On the third spacewalk, Williams was outside the station for 6 hours and 40 minutes to complete three spacewalks in nine days. By 2007, she had logged 29 hours and 17 minutes in four spacewalks, eclipsing the record previously held by Kathryn C. Thornton for most spacewalk time by a woman. On December 18, 2007, during the fourth spacewalk of Expedition 16, Peggy Whitson surpassed Williams, with a cumulative EVA time of 32 hours, 36 minutes. In early March 2007, she received a tube of wasabi in a Progress spacecraft resupply mission in response to her request for more spicy food. When she opened the tube, which was packed at one atmospheric pressure, the paste was forced out in the lower pressure of the ISS. In the free-fall environment, the spicy geyser was difficult to contain.

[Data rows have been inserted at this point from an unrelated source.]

(** * Shallow embedding of shannon/discrete.py

    Python values used as symbols, the exceptions the module raises, the
    IEEE-style float results of numpy (modelled over the real numbers, with
    explicit infinities and NaN), and the functions [entropy],
    [symbols_to_prob], [combine_symbols], [mi], [cond_mi] and
    [mi_chain_rule]. *)

From Stdlib Require Import String Reals Lra Bool ZArith Arith Lia List.
Set Warnings "-register-all".
Set Warnings "-notation-overridden".
Import ListNotations.
Open Scope R_scope.

(** ** Python values *)

(** Symbols: Python ints, tuples and lists (a list, like a numpy row, is
    unhashable). *)
Inductive val : Type :=
| VInt (z : Z)
| VTuple (l : list val)
| VList (l : list val).

(** Python [==] on these values. *)
Fixpoint val_eqb (a b : val) : bool :=
  match a, b with
  | VInt x, VInt y => Z.eqb x y
  | VTuple xs, VTuple ys =>
      (fix go (xs ys : list val) : bool :=
         match xs, ys with
         | [], [] => true
         | x :: xs', y :: ys' => val_eqb x y && go xs' ys'
         | _, _ => false
         end) xs ys
  | VList xs, VList ys =>
      (fix go (xs ys : list val) : bool :=
         match xs, ys with
         | [], [] => true
         | x :: xs', y :: ys' => val_eqb x y && go xs' ys'
         | _, _ => false
         end) xs ys
  | _, _ => false
  end.

(** Whether [hash(v)] succeeds: ints and tuples of hashable values. *)
Fixpoint hashable (v : val) : bool :=
  match v with
  | VInt _ => true
  | VTuple l =>
      (fix go (l : list val) : bool :=
         match l with
         | [] => true
         | x :: l' => hashable x && go l'
         end) l
  | VList _ => false
  end.

(** ** Exceptions and results *)

Inductive exn : Type :=
| ValueError (msg : string)
| TypeError (msg : string)
| IndexError (msg : string).

Inductive result (A : Type) : Type :=
| Ok (a : A)
| Err (e : exn).
Arguments Ok {A} a.
Arguments Err {A} e.

Definition bind {A B : Type} (m : result A) (k : A -> result B) : result B :=
  match m with
  | Ok a => k a
  | Err e => Err e
  end.

Notation "x <- m ;; k" := (bind m (fun x => k))
  (at level 61, m at next level, right associativity).

Definition msg_neither : string :=
  "shannon.discrete.entropy requires either 'prob' or 'data' to be defined".
Definition msg_both : string :=
  "shannon.discrete.entropy requires only 'prob' or 'data to be given but not both".
Definition msg_ndarray : string :=
  "'entropy' in 'shannon.discrete' needs 'prob' to be an ndarray".
Definition msg_sum : string :=
  "parameter 'prob' in 'shannon.discrete.entropy' should sum to 1".
Definition msg_sizes : string :=
  "combine_symbols got inputs with different sizes".
Definition msg_unhashable : string := "unhashable type: 'list'".
Definition msg_index : string :=
  "index 0 is out of bounds for axis 0 with size 0".

(** ** Floats

    A Python/numpy float: a finite value (a real number), an infinity or
    NaN.  Arithmetic follows IEEE 754 on the special values. *)
Inductive pyfloat : Type :=
| Fin (r : R)
| PInf
| NInf
| NaN.

Definition pf_add (a b : pyfloat) : pyfloat :=
  match a, b with
  | Fin x, Fin y => Fin (x + y)
  | NaN, _ | _, NaN => NaN
  | PInf, NInf | NInf, PInf => NaN
  | PInf, _ | _, PInf => PInf
  | NInf, _ | _, NInf => NInf
  end.

(** Sign of a finite factor multiplied with an infinity. *)
Definition inf_times (x : R) (pos : bool) : pyfloat :=
  if Req_EM_T x 0 then NaN
  else if Rlt_dec 0 x then (if pos then PInf else NInf)
  else (if pos then NInf else PInf).

Definition pf_mul (a b : pyfloat) : pyfloat :=
  match a, b with
  | Fin x, Fin y => Fin (x * y)
  | NaN, _ | _, NaN => NaN
  | Fin x, PInf | PInf, Fin x => inf_times x true
  | Fin x, NInf | NInf, Fin x => inf_times x false
  | PInf, PInf | NInf, NInf => PInf
  | PInf, NInf | NInf, PInf => NInf
  end.

Definition pf_sub (a b : pyfloat) : pyfloat := pf_add a (pf_mul (Fin (-1)) b).

(** [np.log2] on one entry. *)
Definition np_log2 (q : R) : pyfloat :=
  if Rlt_dec 0 q then Fin (ln q / ln 2)
  else if Req_EM_T q 0 then NInf
  else NaN.

(** [logProb[logProb==-np.inf] = 0] on one entry. *)
Definition replace_ninf (v : pyfloat) : pyfloat :=
  match v with
  | NInf => Fin 0
  | _ => v
  end.

(** [np.dot] of a 1-D float array with a 1-D array of the same length. *)
Definition np_dot (p : list R) (l : list pyfloat) : pyfloat :=
  fold_left (fun acc ab => pf_add acc (pf_mul (Fin (fst ab)) (snd ab)))
    (combine p l) (Fin 0).

(** [ndarray.sum()]. *)
Definition sumR (l : list R) : R := fold_right Rplus 0 l.

(** ** [symbols_to_prob] *)

(** One step of [collections.Counter]: a dict keeps its keys in
    first-insertion order. *)
Fixpoint counter_add (k : val) (c : list (val * nat)) : list (val * nat) :=
  match c with
  | [] => [(k, 1%nat)]
  | (k', n) :: c' =>
      if val_eqb k k' then (k', S n) :: c' else (k', n) :: counter_add k c'
  end.

(** [Counter(symbols)] on top of the counts already in [acc]; hashing an
    unhashable symbol raises [TypeError]. *)
Fixpoint count_into (acc : list (val * nat)) (s : list val)
  : result (list (val * nat)) :=
  match s with
  | [] => Ok acc
  | v :: s' =>
      if hashable v then count_into (counter_add v acc) s'
      else Err (TypeError msg_unhashable)
  end.

Definition Counter (s : list val) : result (list (val * nat)) := count_into [] s.

(** [asList = list(Counter(symbols).values())], [N = float(sum(asList))],
    [np.array([n/N for n in asList])]. *)
Definition symbols_to_prob (symbols : list val) : result (list R) :=
  c <- Counter symbols ;;
  let asList := map snd c in
  let N := INR (list_sum asList) in
  Ok (map (fun n => INR n / N) asList).

(** ** [entropy] *)

(** The [prob] argument: a numpy ndarray, or another Python sequence of
    numbers (a list or a tuple). *)
Inductive numseq : Type :=
| NdArray (a : list R)
| PySeq (a : list R).

Definition errorVal_default : R := 1 / 100000.

(** Lines 41-45: [logProb = np.log2(prob)], [-inf] replaced by 0,
    [-1.0 * np.dot(prob, logProb)]. *)
Definition entropy_of (prob : list R) : pyfloat :=
  let logProb := map replace_ninf (map np_log2 prob) in
  pf_mul (Fin (-1)) (np_dot prob logProb).

Definition entropy (data : option (list val)) (prob : option numseq)
  (errorVal : R) : result pyfloat :=
  match prob, data with
  | None, None => Err (ValueError msg_neither)
  | Some _, Some _ => Err (ValueError msg_both)
  | Some pr, None =>
      match pr with
      | PySeq _ => Err (TypeError msg_ndarray)
      | NdArray p =>
          if Rlt_dec errorVal (Rabs (sumR p - 1))
          then Err (ValueError msg_sum)
          else Ok (entropy_of p)
      end
  | None, Some d =>
      p <- symbols_to_prob d ;;
      Ok (entropy_of p)
  end.

(** [entropy(prob=p)] with the default [errorVal], as [mi] and [cond_mi]
    call it. *)
Definition entropy_prob (p : list R) : result pyfloat :=
  entropy None (Some (NdArray p)) errorVal_default.

(** ** [combine_symbols] *)

(** The heads of all sequences, or [None] once one of them is exhausted. *)
Fixpoint heads (args : list (list val)) : option (list val) :=
  match args with
  | [] => Some []
  | s :: r =>
      match s with
      | [] => None
      | v :: _ => option_map (cons v) (heads r)
      end
  end.

(** [zip( *args)]: tuples of the heads while no argument is exhausted; it
    stops at the shortest argument, hence after at most [length args[0]]
    steps, the fuel. *)
Fixpoint zip_fuel (fuel : nat) (args : list (list val)) : list (list val) :=
  match fuel with
  | O => []
  | S f =>
      match heads args with
      | Some hs => hs :: zip_fuel f (map (@tl val) args)
      | None => []
      end
  end.

Definition zip_star (args : list (list val)) : list (list val) :=
  match args with
  | [] => []
  | a0 :: _ => zip_fuel (length a0) args
  end.

Definition combine_symbols (args : list (list val)) : result (list val) :=
  if forallb (fun arg => Nat.eqb (length arg) (length (hd [] args))) args
  then Ok (map VTuple (zip_star args))
  else Err (ValueError msg_sizes).

(** ** [mi], [cond_mi], [mi_chain_rule] *)

(** [zip(x, y)] of two sequences, as the tuples it yields. *)
Fixpoint zip2 (x y : list val) : list val :=
  match x, y with
  | a :: x', b :: y' => VTuple [a; b] :: zip2 x' y'
  | _, _ => []
  end.

Definition mi (x y : list val) : result pyfloat :=
  probX <- symbols_to_prob x ;;
  probY <- symbols_to_prob y ;;
  probXY <- symbols_to_prob (zip2 x y) ;;
  hX <- entropy_prob probX ;;
  hY <- entropy_prob probY ;;
  hXY <- entropy_prob probXY ;;
  Ok (pf_sub (pf_add hX hY) hXY).

Definition cond_mi (x y z : list val) : result pyfloat :=
  xz <- combine_symbols [x; z] ;;
  probXZ <- symbols_to_prob xz ;;
  yz <- combine_symbols [y; z] ;;
  probYZ <- symbols_to_prob yz ;;
  xyz <- combine_symbols [x; y; z] ;;
  probXYZ <- symbols_to_prob xyz ;;
  probZ <- symbols_to_prob z ;;
  hXZ <- entropy_prob probXZ ;;
  hYZ <- entropy_prob probYZ ;;
  hXYZ <- entropy_prob probXYZ ;;
  hZ <- entropy_prob probZ ;;
  Ok (pf_sub (pf_sub (pf_add hXZ hYZ) hXYZ) hZ).

(** An element of [X]: a Python list (or numpy row, both unhashable) or a
    tuple holding a symbol sequence. *)
Inductive seqkind : Type := SList | STuple.

Record pyseq : Type := mkseq { kind : seqkind; items : list val }.

(** The sequence as a Python value, as it appears inside [X[:i]]. *)
Definition seq_value (s : pyseq) : val :=
  match kind s with
  | SList => VList (items s)
  | STuple => VTuple (items s)
  end.

(** The loop [for i in range(i, i + n): chain[i] = cond_mi(X[i], y, X[:i])]. *)
Fixpoint chain_loop (X : list pyseq) (y : list val) (i n : nat)
  : result (list pyfloat) :=
  match n with
  | O => Ok []
  | S n' =>
      c <- cond_mi (items (nth i X (mkseq SList []))) y
                   (map seq_value (firstn i X)) ;;
      rest <- chain_loop X y (S i) n' ;;
      Ok (c :: rest)
  end.

(** [chain = np.zeros(len(X))]; [chain[0] = mi(X[0], y)]; the loop over
    [range(1, len(X))]. *)
Definition mi_chain_rule (X : list pyseq) (y : list val)
  : result (list pyfloat) :=
  match X with
  | [] => Err (IndexError msg_index)
  | x0 :: _ =>
      c0 <- mi (items x0) y ;;
      rest <- chain_loop X y 1 (length X - 1) ;;
      Ok (c0 :: rest)
  end.

(** ** The summand of the spec's formula

    [p * log2 p], with the convention [0 * log2 0 = 0] of the spec
    (EntropyCalculator, zero-probability convention). *)
Definition plogp (q : R) : R :=
  if Req_EM_T q 0 then 0 else q * (ln q / ln 2).

(** ** Sanity checks on concrete inputs *)

Example combine_symbols_two :
  combine_symbols [[VInt 0; VInt 1]; [VInt 5; VInt 6]]
  = Ok [VTuple [VInt 0; VInt 5]; VTuple [VInt 1; VInt 6]].
Proof. reflexivity. Qed.

Example combine_symbols_sizes :
  combine_symbols [[VInt 0; VInt 1]; [VInt 5]] = Err (ValueError msg_sizes).
Proof. reflexivity. Qed.

Example counter_order :
  Counter [VInt 3; VInt 1; VInt 3; VInt 3] = Ok [(VInt 3, 3%nat); (VInt 1, 1%nat)].
Proof. reflexivity. Qed.

Example counter_unhashable :
  Counter [VInt 3; VTuple [VList []]] = Err (TypeError msg_unhashable).
Proof. reflexivity. Qed.

Example symbols_to_prob_empty : symbols_to_prob [] = Ok [].
Proof. reflexivity. Qed.

(** ** Lemmas on results *)

Lemma bind_Ok {A B : Type} (a : A) (k : A -> result B) : bind (Ok a) k = k a.
Proof. reflexivity. Qed.

(** Two computations whose only possible error is the same exception can be
    run in either order. *)
Lemma bind_swap {A B C : Type} (e0 : exn) (ma : result A) (mb : result B)
  (k : A -> B -> result C) :
  (forall e, ma = Err e -> e = e0) ->
  (forall e, mb = Err e -> e = e0) ->
  bind ma (fun a => bind mb (fun b => k a b))
  = bind mb (fun b => bind ma (fun a => k a b)).
Proof.
  intros Ha Hb.
  destruct ma as [a | ea], mb as [b | eb]; simpl; try reflexivity.
  - rewrite (Hb eb eq_refl), (Ha ea eq_refl). reflexivity.
Qed.

(** ** Lemmas on values *)

Lemma val_eqb_refl : forall v, val_eqb v v = true.
Proof.
  fix IH 1. intros [z | l | l]; simpl.
  - apply Z.eqb_refl.
  - induction l as [| x l IHl]; [reflexivity |]. rewrite IH. exact IHl.
  - induction l as [| x l IHl]; [reflexivity |]. rewrite IH. exact IHl.
Qed.

Lemma hashable_pair (a b : val) :
  hashable (VTuple [a; b]) = hashable a && hashable b.
Proof. simpl. rewrite andb_true_r. reflexivity. Qed.

(** ** Lemmas on [Counter] and [symbols_to_prob] *)

Lemma count_into_hashable : forall s acc,
  forallb hashable s = true ->
  count_into acc s = Ok (fold_left (fun c v => counter_add v c) s acc).
Proof.
  induction s as [| v s IH]; intros acc H; simpl in *; [reflexivity |].
  apply andb_true_iff in H as [Hv Hs]. rewrite Hv. apply IH, Hs.
Qed.

Lemma count_into_err : forall s acc e,
  count_into acc s = Err e -> e = TypeError msg_unhashable.
Proof.
  induction s as [| v s IH]; intros acc e H; simpl in H; [discriminate |].
  destruct (hashable v); [eapply IH; exact H | congruence].
Qed.

Lemma counter_add_sum : forall k c,
  list_sum (map snd (counter_add k c)) = S (list_sum (map snd c)).
Proof.
  intros k. induction c as [| [k' n] c IH]; simpl; [reflexivity |].
  destruct (val_eqb k k'); simpl; [reflexivity |]. rewrite IH. lia.
Qed.

Lemma count_fold_sum : forall s acc,
  list_sum (map snd (fold_left (fun c v => counter_add v c) s acc))
  = (length s + list_sum (map snd acc))%nat.
Proof.
  induction s as [| v s IH]; intros acc; simpl; [reflexivity |].
  rewrite IH, counter_add_sum. lia.
Qed.

Lemma sumR_div : forall (l : list nat) (N : R),
  sumR (map (fun n => INR n / N) l) = INR (list_sum l) / N.
Proof.
  induction l as [| n l IH]; intros N; simpl.
  - unfold Rdiv. ring.
  - rewrite IH, plus_INR. unfold Rdiv. ring.
Qed.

On April 26, 2007, NASA decided to bring Williams back to Earth on the STS-117 mission aboard Atlantis. Although she did not break the U.S. single spaceflight record—recently set by López-Alegría—she did break the record for longest single spaceflight by a woman. Williams served as a mission specialist and returned to Earth on June 22, 2007, at the end of the STS-117 mission. Poor weather at the Kennedy Space Center in Cape Canaveral forced mission managers to skip three landing attempts there over 24 hours. They ultimately diverted Atlantis to Edwards Air Force Base in California, where the shuttle touched down at 3:49 p.m. EDT, returning Williams home after a 192-day stay in space.

=== Marathon in space ===
On April 16, 2007, she ran the first marathon by any person in space. Williams was listed as an entrant for the 2007 Boston Marathon, and completed the distance in 4 hours and 24 minutes. During the race, the other crew members cheered her on and tossed oranges to her. Williams's sister, Dina Pandya and fellow astronaut Karen L. Nyberg ran the marathon on Earth, and Williams received updates on their progress from Mission Control. In 2008, 2009 and 2026, Williams participated in the Boston Marathon again.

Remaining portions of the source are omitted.